Los derechos humanos son derechos inherentes a todos los seres humanos, sea cual sea nuestra nacionalidad, lugar de residencia, sexo, origen nacional o étnico, color, religión, lengua o cualquier otra condición. Todos tenemos el mismo derecho a nuestros derechos humanos sin discriminación. Todos estos derechos están interrelacionados y son interdependientes e indivisibles. Los principios son: Universal e inalienable, Interdependiente e indivisible, Igualitario y no discriminatorio, y Ambos derechos y obligaciones.

Los Principios Rectores de la ONU sobre las Empresas y los Derechos Humanos son un conjunto de directrices para que los Estados y las empresas prevengan, aborden y remedien los abusos de los derechos humanos cometidos en las operaciones empresariales.

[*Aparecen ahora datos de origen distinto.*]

Lemma merge_edge_to_canonical_becomes_self_loop_witness :
  exists r', In r' (rels (consolidate_one
                            (mkStore [fresh "u" "Stock"; fresh "c" "Stock"]
                                     [fresh_rel "CHANGES" "u" "c" []])
                            (merge_match "u" "c" "stock"))) /\
    triple r' = ("CHANGES", "c", "c").
Proof.
  exact (merge_edge_to_canonical_becomes_self_loop
           (mkStore [fresh "u" "Stock"; fresh "c" "Stock"] [fresh_rel "CHANGES" "u" "c" []])
           (merge_match "u" "c" "stock") "Stock" (fresh "u" "Stock") (fresh "c" "Stock")
           (fresh_rel "CHANGES" "u" "c" []) eq_refl ltac:(discriminate) eq_refl eq_refl
           (or_introl eq_refl) eq_refl eq_refl).
Defined.

(** After a merge the canonical node's embedding has the length of the
    absorbed node's embedding (a missing embedding counting as empty),
    whether the two lengths agreed or not. *)
Theorem merge_embedding_takes_absorbed_dimension (st : Store) (m : NodeMatch) (L : string)
  (nu nc : Node) :
  label_of (NodeType m) = Some L ->
  UnconsolidatedID m <> ConsolidatedID m ->
  find_node st L (UnconsolidatedID m) = Some nu ->
  find_node st L (ConsolidatedID m) = Some nc ->
  exists n' e', find_node (consolidate_one st m) L (ConsolidatedID m) = Some n' /\
    embedding n' = Some e' /\
    List.length e' = List.length (convertEmbedding (embedding nu)).
Proof.
  intros HL Hne Hu Hc.
  destruct (merge_step st m L nu nc HL Hne Hu Hc) as (E & Hf & _).
  rewrite E, Hf. eexists. eexists. split; [reflexivity|]. split; [reflexivity|].
  unfold merged_embedding, calculateWeightedAverageEmbedding.
  destruct (Nat.eqb _ _) eqn:Hl; cbn [negb]; [|reflexivity].
  apply zip_length. apply Nat.eqb_eq. exact Hl.
Qed.

Lemma merge_embedding_takes_absorbed_dimension_witness :
  exists n' e',
    find_node (consolidate_one mismatch_store (merge_match "u" "c" "stock")) "Stock" "c" =
      Some n' /\ embedding n' = Some e' /\ List.length e' = 1%nat.
Proof.
  destruct (merge_embedding_takes_absorbed_dimension mismatch_store
              (merge_match "u" "c" "stock") "Stock"
              (embedded_node "u" "Stock" [3] 0) (embedded_node "c" "Stock" [1; 2] 1)
              eq_refl ltac:(discriminate) eq_refl eq_refl) as (n' & e' & H1 & H2 & H3).
  exists n', e'. split; [exact H1|]. split; [exact H2|]. exact H3.
Defined.

Lemma zip_same_weighted (e : Emb) (w1 w2 : Q) :
  ~ w1 + w2 == 0 ->
  veq (zipWith (fun x y => (x * w1 + y * w2) / (w1 + w2)) e e) e.
Proof.
  intros Hw. induction e as [|x e IH]; simpl; constructor; [|exact IH].
  field. exact Hw.
Qed.

(** Merging two nodes that carry the same embedding leaves the canonical
    node's embedding equal to it, whatever the canonical node's
    (non-negative) consolidation score. *)
Theorem merge_identical_embeddings_unchanged (st : Store) (m : NodeMatch) (L : string)
  (nu nc : Node) (e : Emb) :
  label_of (NodeType m) = Some L ->
  UnconsolidatedID m <> ConsolidatedID m ->
  find_node st L (UnconsolidatedID m) = Some nu ->
  find_node st L (ConsolidatedID m) = Some nc ->
  embedding nu = Some e -> embedding nc = Some e -> (0 <= score0 nc)%Z ->
  exists n' e', find_node (consolidate_one st m) L (ConsolidatedID m) = Some n' /\
    embedding n' = Some e' /\ veq e' e.
Proof.
  intros HL Hne Hu Hc Heu Hec Hs.
  destruct (merge_step st m L nu nc HL Hne Hu Hc) as (E & Hf & _).
  rewrite E, Hf. eexists. eexists. split; [reflexivity|]. split; [reflexivity|].
  unfold merged_embedding, calculateWeightedAverageEmbedding.
  rewrite Heu, Hec. cbn [convertEmbedding]. rewrite Nat.eqb_refl. cbn [negb].
  apply zip_same_weighted. apply pos_nonzero. exact Hs.
Qed.

Lemma merge_identical_embeddings_unchanged_witness :
  exists n' e',
    find_node (consolidate_one
                 (mkStore [embedded_node "u" "Stock" [1; 2] 0; embedded_node "c" "Stock" [1; 2] 3] [])
                 (merge_match "u" "c" "stock")) "Stock" "c" = Some n' /\
    embedding n' = Some e' /\ veq e' [1; 2].
Proof.
  apply (merge_identical_embeddings_unchanged
           (mkStore [embedded_node "u" "Stock" [1; 2] 0; embedded_node "c" "Stock" [1; 2] 3] [])
           (merge_match "u" "c" "stock") "Stock"
           (embedded_node "u" "Stock" [1; 2] 0) (embedded_node "c" "Stock" [1; 2] 3) [1; 2]);
    reflexivity || discriminate || (simpl; lia).
Defined.

(** Resetting twice is the same as resetting once. *)
Theorem ResetConsolidation_idempotent (st : Store) :
  Rewire.ResetConsolidation (Rewire.ResetConsolidation st) = Rewire.ResetConsolidation st.
Proof.
  unfold Rewire.ResetConsolidation. cbn [nodes rels]. rewrite !map_map. f_equal.
  - apply map_ext. intros n. unfold Rewire.reset_node at 1 3.
    destruct (existsb (String.eqb (label n)) Rewire.reset_node_labels &&
              match embedded n with Some true => true | _ => false end) eqn:E.
    + unfold Rewire.reset_node. rewrite E. cbn [label embedded]. rewrite E. reflexivity.
    + unfold Rewire.reset_node. rewrite E. rewrite E. reflexivity.
  - apply map_ext. intros r. unfold Rewire.reset_rel at 1 3.
    destruct (existsb (String.eqb (rtype r)) Rewire.reset_rel_types) eqn:E.
    + unfold Rewire.reset_rel. rewrite E. cbn [rtype]. rewrite E. reflexivity.
    + unfold Rewire.reset_rel. rewrite E. rewrite E. reflexivity.
Qed.
(** * ror_wikidata_claim_overlap: a shallow embedding and its properties

    The script loads a claim specification (a JSON object mapping Wikidata
    property identifiers to claim names), builds one SPARQL query, fetches
    twenty pages of results through a worker pool, normalises every page into
    a mapping keyed by ROR identifier, merges the pages and writes one CSV
    file per claim.

    Python dictionaries are insertion ordered; they are embedded as
    association lists whose update keeps the position of an existing key.
    Exceptions are values of [exn]; effectful code lives in a state and
    exception monad over [world], which records the HTTP requests issued, the
    files written and the log lines.  The outside world (the claims file and
    the SPARQL endpoint) is an [env] of answers. *)

From Stdlib Require Import String Ascii List ZArith Lia Bool DecimalString.
From Stdlib Require DecimalZ DecimalPos.
Import ListNotations.
Open Scope string_scope.

Set Implicit Arguments.

(** ** Strings *)

Module Str.

(** The line feed written [\n] in the Python literals. *)
Definition nl : string := String (ascii_of_nat 10) EmptyString.

(** [str(n)] for a Python [int]. *)
Definition of_Z (n : Z) : string := NilZero.string_of_int (Z.to_int n).

(** [s.split(sep)] for a one-character separator. *)
Fixpoint split (sep : ascii) (s : string) : list string :=
  match s with
  | EmptyString => [EmptyString]
  | String c s' =>
      if Ascii.eqb c sep then EmptyString :: split sep s'
      else match split sep s' with
           | h :: t => String c h :: t
           | [] => [String c EmptyString]
           end
  end.

(** [c in s] *)
Fixpoint contains (c : ascii) (s : string) : bool :=
  match s with
  | EmptyString => false
  | String c' s' => Ascii.eqb c' c || contains c s'
  end.

(** [s.count(c)] for a one-character [c]. *)
Fixpoint count (c : ascii) (s : string) : nat :=
  match s with
  | EmptyString => 0
  | String c' s' => (if Ascii.eqb c' c then 1 else 0) + count c s'
  end.

(** [s.startswith(c)] and [s.endswith(c)] for a one-character [c]. *)
Definition startswith (c : ascii) (s : string) : bool :=
  match s with
  | String c' _ => Ascii.eqb c' c
  | EmptyString => false
  end.

Fixpoint endswith (c : ascii) (s : string) : bool :=
  match s with
  | EmptyString => false
  | String c' EmptyString => Ascii.eqb c' c
  | String _ s' => endswith c s'
  end.

(** Truth value of a [str]: the empty string is false. *)
Definition truthy (s : string) : bool :=
  match s with
  | EmptyString => false
  | String _ _ => true
  end.

(** [''.join(l)] *)
Definition join (l : list string) : string := fold_right append EmptyString l.

End Str.

(** ** Insertion-ordered dictionaries with string keys *)

Module Dict.

Definition t (V : Type) : Type := list (string * V).

Section Ops.
Variable V : Type.

Definition empty : t V := [].

(** [d.get(k)] , [None] when the key is absent. *)
Fixpoint get (k : string) (d : t V) : option V :=
  match d with
  | [] => None
  | (k', v) :: d' => if String.eqb k k' then Some v else get k d'
  end.

(** [d[k] = v]: an existing key keeps its position, a new key goes last. *)
Fixpoint set (k : string) (v : V) (d : t V) : t V :=
  match d with
  | [] => [(k, v)]
  | (k', v') :: d' =>
      if String.eqb k k' then (k', v) :: d' else (k', v') :: set k v d'
  end.

(** [d.update(other)] *)
Definition update (d other : t V) : t V :=
  fold_left (fun acc kv => set (fst kv) (snd kv) acc) other d.

Definition keys (d : t V) : list string := map fst d.
Definition values (d : t V) : list V := map snd d.
Definition items (d : t V) : list (string * V) := d.

(** Every Python dictionary has pairwise distinct keys. *)
Definition wf (d : t V) : Prop := NoDup (keys d).

Fixpoint mem (k : string) (l : list string) : bool :=
  match l with
  | [] => false
  | k' :: l' => String.eqb k k' || mem k l'
  end.

Fixpoint wfb (d : t V) : bool :=
  match d with
  | [] => true
  | (k, _) :: d' => negb (mem k (keys d')) && wfb d'
  end.

End Ops.

Arguments empty {V}.

End Dict.

(** The claim specification: property identifier to claim name, the flat
    JSON object of strings of the input file. *)
Definition claim_spec : Type := Dict.t string.

(** ** Query construction *)

(** The body of the [for] loop of [generate_sparql_query]: one step on the
    pair (select_clause, where_clause). *)
Definition query_step (acc : string * string) (claim : string * string)
  : string * string :=
  let '(select_clause, where_clause) := acc in
  let '(claim_id, claim_name) := claim in
  (select_clause ++ " ?" ++ claim_name,
   where_clause ++ Str.nl ++ "  OPTIONAL { ?item wdt:" ++ claim_id
                ++ " ?" ++ claim_name ++ " }").

Definition select_init : string := "SELECT ?item ?rorID".
Definition where_init : string :=
  "WHERE {" ++ Str.nl ++ "  ?item wdt:P6782 ?rorID .".

Definition query_clauses (claims : claim_spec) : string * string :=
  let '(select_clause, where_clause) :=
    fold_left query_step (Dict.items claims) (select_init, where_init) in
  (select_clause, where_clause ++ Str.nl ++ "}").

Definition generate_sparql_query (claims : claim_spec) : string :=
  let '(select_clause, where_clause) := query_clauses claims in
  select_clause ++ Str.nl ++ where_clause.

(** The text each claim contributes. *)
Definition select_var (claim : string * string) : string :=
  " ?" ++ snd claim.

Definition optional_clause (claim : string * string) : string :=
  Str.nl ++ "  OPTIONAL { ?item wdt:" ++ fst claim ++ " ?" ++ snd claim ++ " }".

(** ** Exceptions *)

Inductive exn : Type :=
| KeyError (key : string)
| IndexError (msg : string)
| ValueError (msg : string)
| UnicodeDecodeError (msg : string)
| JSONDecodeError (msg : string)
| OSError (msg : string)
| RequestException (msg : string).

(** The classes named in the [except] clauses of the script. *)
Inductive exn_class : Type :=
| cJSONDecodeError
| cIOError
| cRequestException
| cException.

(** [isinstance(e, cls)].  [json.JSONDecodeError] and [UnicodeDecodeError]
    derive from [ValueError]; [IOError] is [OSError];
    [requests.RequestException] derives from [IOError]. *)
Definition isinstance (e : exn) (cls : exn_class) : bool :=
  match cls, e with
  | cException, _ => true
  | cJSONDecodeError, JSONDecodeError _ => true
  | cIOError, OSError _ => true
  | cIOError, RequestException _ => true
  | cRequestException, RequestException _ => true
  | _, _ => false
  end.

Inductive result (A : Type) : Type :=
| Ok (a : A)
| Raise (e : exn).

Arguments Ok {A} a.
Arguments Raise {A} e.

Definition rbind {A B : Type} (m : result A) (k : A -> result B) : result B :=
  match m with
  | Ok a => k a
  | Raise e => Raise e
  end.

Notation "'let?' x ':=' m 'in' k" := (rbind m (fun x => k))
  (at level 10, x name, m at level 100, k at level 200).

(** A [for] loop whose body may raise. *)
Fixpoint fold_result {A B : Type} (f : A -> B -> result A) (l : list B) (a : A)
  : result A :=
  match l with
  | [] => Ok a
  | x :: l' => let? a' := f a x in fold_result f l' a'
  end.
(** * PulseCal SecureBand AI services: scoring engines and model registry

    A shallow embedding of [packages/ai-services/app]: the versioned model
    registry ([config/model_config.py]) and the three inference services
    ([services/signal_quality_service.py],
    [services/anomaly_detection_service.py],
    [services/risk_scoring_service.py]).

    Numbers.  Python floats are idealised as exact numbers: rationals [Q]
    where the code only adds, multiplies, divides and compares (registry,
    anomaly detection, risk scoring), so that those engines can be run on
    concrete requests, and reals [R] where it needs a square root or a
    logarithm (signal quality).  Rounding, NaN and overflow are outside
    the model; division by zero is modelled where the code can reach it.

    Effects.  Exceptions are a [result]; the module globals (the registry,
    the lazily built service singletons, numpy's seed) and the system clock
    form a [World] that is threaded through a state-and-exception monad. *)

From Stdlib Require Import QArith Qabs ZArith List String Ascii Bool Arith Lia.
From Stdlib Require Import Reals Qreals Psatz.
Import ListNotations.


(** ** Python runtime: exceptions, effects, numbers, dicts *)

Inductive exn : Type :=
| ValueError (msg : string)
| KeyError (key : string)
| IndexError
| ZeroDivisionError.

Inductive result (A : Type) : Type :=
| Ok (a : A)
| Raise (e : exn).

Arguments Ok {A} a.
Arguments Raise {A} e.

Definition result_map {A B} (f : A -> B) (r : result A) : result B :=
  match r with
  | Ok a => Ok (f a)
  | Raise e => Raise e
  end.

Definition result_bind {A B} (r : result A) (k : A -> result B) : result B :=
  match r with
  | Ok a => k a
  | Raise e => Raise e
  end.

(** A computation over a mutable state [S] that may raise. *)
Definition M (S A : Type) : Type := S -> result A * S.

Definition ret {S A} (a : A) : M S A := fun s => (Ok a, s).

Definition raise {S A} (e : exn) : M S A := fun s => (Raise e, s).

Definition bind {S A B} (c : M S A) (k : A -> M S B) : M S B :=
  fun s =>
    match c s with
    | (Ok a, s') => k a s'
    | (Raise e, s') => (Raise e, s')
    end.

Definition get {S} : M S S := fun s => (Ok s, s).

Definition put {S} (s' : S) : M S unit := fun _ => (Ok tt, s').

Definition lift_result {S A} (r : result A) : M S A := fun s => (r, s).

Declare Scope py_scope.
Delimit Scope py_scope with py.
Notation "x <- c ;; k" := (bind c (fun x => k))
  (at level 61, c at next level, right associativity) : py_scope.
Notation "c ;;; k" := (bind c (fun _ => k))
  (at level 61, right associativity) : py_scope.

Open Scope Q_scope.
Open Scope string_scope.

(** Strict comparison of floats, as a boolean. *)
Definition Qltb (x y : Q) : bool := negb (Qle_bool y x).

(** Python's [min(a, b)] and [max(a, b)] on two floats: the first argument
    is kept unless the second is strictly smaller (resp. larger). *)
Definition py_min (a b : Q) : Q := if Qltb b a then b else a.
Definition py_max (a b : Q) : Q := if Qltb a b then b else a.

(** The idiom [max(0.0, min(1.0, x))]. *)
Definition clamp01 (x : Q) : Q := py_max 0 (py_min 1 x).

(** The range of a score or a confidence. *)
Definition unit_interval (x : Q) : Prop := 0 <= x <= 1.

(** A [dict] with string keys: the items in insertion order; a key occurs
    at most once in a dict built by the interpreter, and lookup takes the
    first occurrence. *)
Definition dict (V : Type) : Type := list (string * V).

Fixpoint dict_get {V} (k : string) (d : dict V) : option V :=
  match d with
  | [] => None
  | (k', v) :: d' => if String.eqb k k' then Some v else dict_get k d'
  end.

(** [k in d] *)
Definition dict_mem {V} (k : string) (d : dict V) : bool :=
  match dict_get k d with
  | Some _ => true
  | None => false
  end.

(** [d.get(k, default)] *)
Definition dict_get_default {V} (k : string) (default : V) (d : dict V) : V :=
  match dict_get k d with
  | Some v => v
  | None => default
  end.

(** [d[k]] *)
Definition dict_item {V} (k : string) (d : dict V) : result V :=
  match dict_get k d with
  | Some v => Ok v
  | None => Raise (KeyError k)
  end.

Definition dict_keys {V} (d : dict V) : list string := map fst d.

(** ** Strings *)

Definition is_upper (c : ascii) : bool :=
  let n := nat_of_ascii c in (65 <=? n)%nat && (n <=? 90)%nat.

Definition is_lower (c : ascii) : bool :=
  let n := nat_of_ascii c in (97 <=? n)%nat && (n <=? 122)%nat.

Definition to_lower (c : ascii) : ascii :=
  if is_upper c then ascii_of_nat (nat_of_ascii c + 32) else c.

Definition to_upper (c : ascii) : ascii :=
  if is_lower c then ascii_of_nat (nat_of_ascii c - 32) else c.

(** [s.lower()], on ASCII letters *)
Fixpoint lower (s : string) : string :=
  match s with
  | EmptyString => EmptyString
  | String c s' => String (to_lower c) (lower s')
  end.

(** [s.replace(a, b)] for single characters [a] and [b] *)
Fixpoint replace (a b : ascii) (s : string) : string :=
  match s with
  | EmptyString => EmptyString
  | String c s' => String (if Ascii.eqb c a then b else c) (replace a b s')
  end.

(** [s.title()], on ASCII letters: a letter that follows a letter is
    lowercased, any other letter is uppercased. *)
Fixpoint title_from (after_letter : bool) (s : string) : string :=
  match s with
  | EmptyString => EmptyString
  | String c s' =>
      let cased := is_upper c || is_lower c in
      String (if cased then (if after_letter then to_lower c else to_upper c) else c)
             (title_from cased s')
  end.

Definition title (s : string) : string := title_from false s.

(** [sub in s] *)
Fixpoint contains (sub s : string) : bool :=
  String.prefix sub s ||
  match s with
  | EmptyString => false
  | String _ s' => contains sub s'
  end.
(** * Long-term memory for chat: storage, extraction, retrieval, orchestration

    A shallow embedding of [src/storage.py], [src/extractor.py],
    [src/retriever.py] and [src/memory_system.py], and the properties of
    the memory store, the relevance ranking, the extraction filter and the
    per-turn pipeline that the specification states about them.

    Layout: the Python and NumPy values the program handles, the SQLite
    table behind [MemoryStorage], the three classes built on it, and then
    the theorems. *)

From Stdlib Require Import ZArith List String Ascii Bool Lia Floats.
From Stdlib Require Import Permutation Sorted DecimalString.
From Stdlib.Strings Require Import Byte.
Import ListNotations.

Set Warnings "-register-all".

Open Scope string_scope.
Open Scope Z_scope.

(** ** Exceptions

    A Python call either returns or raises.  Only the exception classes
    the modelled code can meet are listed. *)

Inductive exn : Type :=
| KeyError
| TypeError
| ValueError
| AttributeError
| OverflowError
| OpenAIError.

Inductive result (A : Type) : Type :=
| Ok (a : A)
| Raise (e : exn).

Arguments Ok {A} a.
Arguments Raise {A} e.

Definition bind {A B : Type} (r : result A) (k : A -> result B) : result B :=
  match r with
  | Ok a => k a
  | Raise e => Raise e
  end.

Notation "x <- r ;; k" := (bind r (fun x => k))
  (at level 61, r at next level, right associativity).
Notation "' p <- r ;; k" := (bind r (fun p => k))
  (at level 61, p pattern, r at next level, right associativity).

(** A [for] loop or a comprehension whose body may raise: the first
    exception ends it. *)
Fixpoint mapM {A B : Type} (f : A -> result B) (l : list A) : result (list B) :=
  match l with
  | [] => Ok []
  | x :: t => y <- f x ;; ys <- mapM f t ;; Ok (y :: ys)
  end.

Fixpoint filterM {A : Type} (f : A -> result bool) (l : list A) : result (list A) :=
  match l with
  | [] => Ok []
  | x :: t =>
      b <- f x ;; ys <- filterM f t ;; Ok (if b then x :: ys else ys)
  end.

(** ** Python values

    The values that travel through [metadata] and through the candidate
    dictionaries decoded from the completion service.  A [dict] keeps its
    insertion order, so it is an association list; its keys are pairwise
    distinct.  Fractional numbers do not occur in the data model and are
    left out: what is stated of a value is stated of [None], booleans,
    integers, strings, lists, tuples and dictionaries. *)

Module Py.

Inductive key : Type :=
| KStr (s : string)
| KInt (z : Z).

Inductive val : Type :=
| PNone
| PBool (b : bool)
| PInt (z : Z)
| PStr (s : string)
| PList (l : list val)
| PTuple (l : list val)
| PDict (d : list (key * val)).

Fueron propuestos por el Representante Especial de la ONU para Empresas y Derechos Humanos, John Ruggie, y aprobados por el Consejo de Derechos Humanos de la ONU en junio de 2011.

La Comisión Escocesa de Derechos Humanos ha desarrollado un enfoque basado en los derechos humanos denominado enfoque «FAIR». El papel de un enfoque basado en los derechos humanos es garantizar que la dignidad de la persona esté en el centro de la política y la toma de decisiones. Cuando se aplique, todas las personas afectadas tendrán la oportunidad de ayudar a reflexionar sobre la mejor manera de hacer realidad los derechos humanos en la prestación de servicios de asistencia y apoyo. Presentado como un diagrama de flujo, FAIR significa Hechos, Analizar derechos, Identificar responsabilidades y Revisar acciones. No todas las situaciones injustas constituyen un abuso de la legislación sobre derechos humanos. Sin embargo, el uso del enfoque FAIR puede ser un medio para llegar a una solución equilibrada y justa en esas situaciones.